In its report "Global Employment Trends for Youth 2012", launched ahead of the Informal European Summit on Growth on 23 May 2012, the International Labour Organization (ILO) says that the youth unemployment crisis continues.

Press release | 22 May 2012

Key points

  • In its report "Global Employment Trends for Youth 2012", launched ahead of the Informal European Summit on Growth which takes place on 23 May 2012, the International Labour Organization (ILO) says that the youth unemployment crisis continues.
  • The global youth unemployment rate for 2012 remains stuck at crisis peak levels: 12.7 per cent and is not expected to come down until at least 2016.
  • In Developed Economies and the European Union, the situation is even worse than suggested by the 18 per cent youth unemployment rate projected for this year, due to a massive drop-out of the labour force.
  • Many young people, discouraged by high unemployment rates, have given up their job search altogether, or decided to continue their stay in the education system. The economic crisis in the EU resulted in around 2 million youth dropping out from the labour market.
  • Of particular concern are young people who are neither in employment nor in education or training (‘NEET’). In the EU, the NEET rate increased 1.9 percentage points from its pre-crisis level of 10.9 per cent, and exceeded 15 per cent in Bulgaria, Italy, Ireland, Latvia, Romania and Spain.
  • The report formulates recommendations for youth employment policies:
  • - The youth employment crisis can be beaten only if both macroeconomic and growth policies support job creation, bring about a sustainable job recovery and invest in youth employment promotion. In this respect, austerity measures currently implemented in developed economies bode ill for a quick recovery of youth labour markets.
  • - Active labour market measures can be tailored for specific needs. It is important to address barriers to job growth as well as skills mismatches, adjust the focus of technical and vocational education to make it relevant to the requirements of companies and the labour market and to promote entrepreneurship.
  • - Decent employment is not only about generating any jobs, but also about improving the quality of jobs. Hence respecting labour standards and establishing adequate social protection for young people are important.
  • - Equally important is the establishment of partnerships among governments, employers’ organizations, trade unions and other organizations, in order to turn commitment to youth employment into reality.

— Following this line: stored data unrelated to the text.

Definition rehash (alloc : bool) (h : hash) : res hash :=
  let n := h_elem_cnt h / BEST_ELEMS_PER_BUCKET in
  let n := if n <? 4 then 4 else n in
  new_bucket_cnt ← power_loop 32 n;
  if new_bucket_cnt =? h_bucket_cnt h then Ret h
  else if negb alloc then Ret h
  else move_buckets (h_buckets h)
         (Hash (h_elem_cnt h) new_bucket_cnt (replicate (Z.to_nat new_bucket_cnt) [])).

(** The elements in the order in which [hash_clear] gives them to a destructor. *)
Fixpoint clear_loop (destructor : bool) (bs : list (list Z)) : list Z * list (list Z) :=
  match bs with
  | [] => ([], [])
  | b :: bs =>
    let '(gone, bs) := clear_loop destructor bs in
    ((if destructor then b else []) ++ gone, [] :: bs)
  end.
Definition hash_clear (h : hash) (destructor : bool) : list Z * hash :=
  let '(gone, bs) := clear_loop destructor (h_buckets h) in
  (gone, Hash 0 (h_bucket_cnt h) bs).
(** [None]: the bucket array has been freed. *)
Definition hash_destroy (h : hash) (destructor : bool) : list Z * option hash :=
  ((if destructor then (hash_clear h true).1 else []), None).

(** [junk] is what the new array holds before its lists are initialised. *)
Definition hash_init (alloc : bool) (junk : list (list Z)) : bool * hash :=
  let h := Hash 0 4 junk in
  if alloc then (true, (hash_clear h false).2) else (false, h).

Definition hash_insert (alloc : bool) (h : hash) (new : Z) : res (option Z * hash) :=
  let i := find_bucket h new in
  bucket ← get_bucket h i;
  let old := find_elem bucket new in
  h ← (match old with None => insert_elem h i new | Some _ => Ret h end);
  h ← rehash alloc h;
  Ret (old, h).

Definition hash_replace (alloc : bool) (h : hash) (new : Z) : res (option Z * hash) :=
  let i := find_bucket h new in
  bucket ← get_bucket h i;
  let old := find_elem bucket new in
  let h := match old with Some old => remove_elem h old | None => h end in
  h ← insert_elem h i new;
  h ← rehash alloc h;
  Ret (old, h).

Definition hash_find (h : hash) (e : Z) : res (option Z) :=
  bucket ← get_bucket h (find_bucket h e);
  Ret (find_elem bucket e).

Definition hash_delete (alloc : bool) (h : hash) (e : Z) : res (option Z * hash) :=
  bucket ← get_bucket h (find_bucket h e);
  match find_elem bucket e with
  | Some found => h ← rehash alloc (remove_elem h found); Ret (Some found, h)
  | None => Ret (None, h)
  end.

Definition hash_size (h : hash) : Z := h_elem_cnt h.
Definition hash_empty (h : hash) : bool := h_elem_cnt h =? 0.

GENEVA (ILO News) – The global youth unemployment rate for 2012 remains stuck at crisis peak levels and is not expected to come down until at least 2016, says the International Labour Organization (ILO) in its Global Employment Trends for Youth 2012 report (www.ilo.org/getyouth).

Projections show 12.7 per cent of the global youth labour force will be unemployed this year, unchanged from the peak of the crisis in 2009, and slightly up from last year’s 12.6 per cent, the report says.

The rate would even be higher if one takes into account those who - often discouraged by the lack of prospects - give up or postpone looking for a job. The adjusted rate would put the global youth unemployment rate at 13.6 per cent in 2011.

In terms of global numbers, there will be nearly 75 million unemployed youth aged 15 to 24 in 2012, an increase of nearly 4 million since 2007.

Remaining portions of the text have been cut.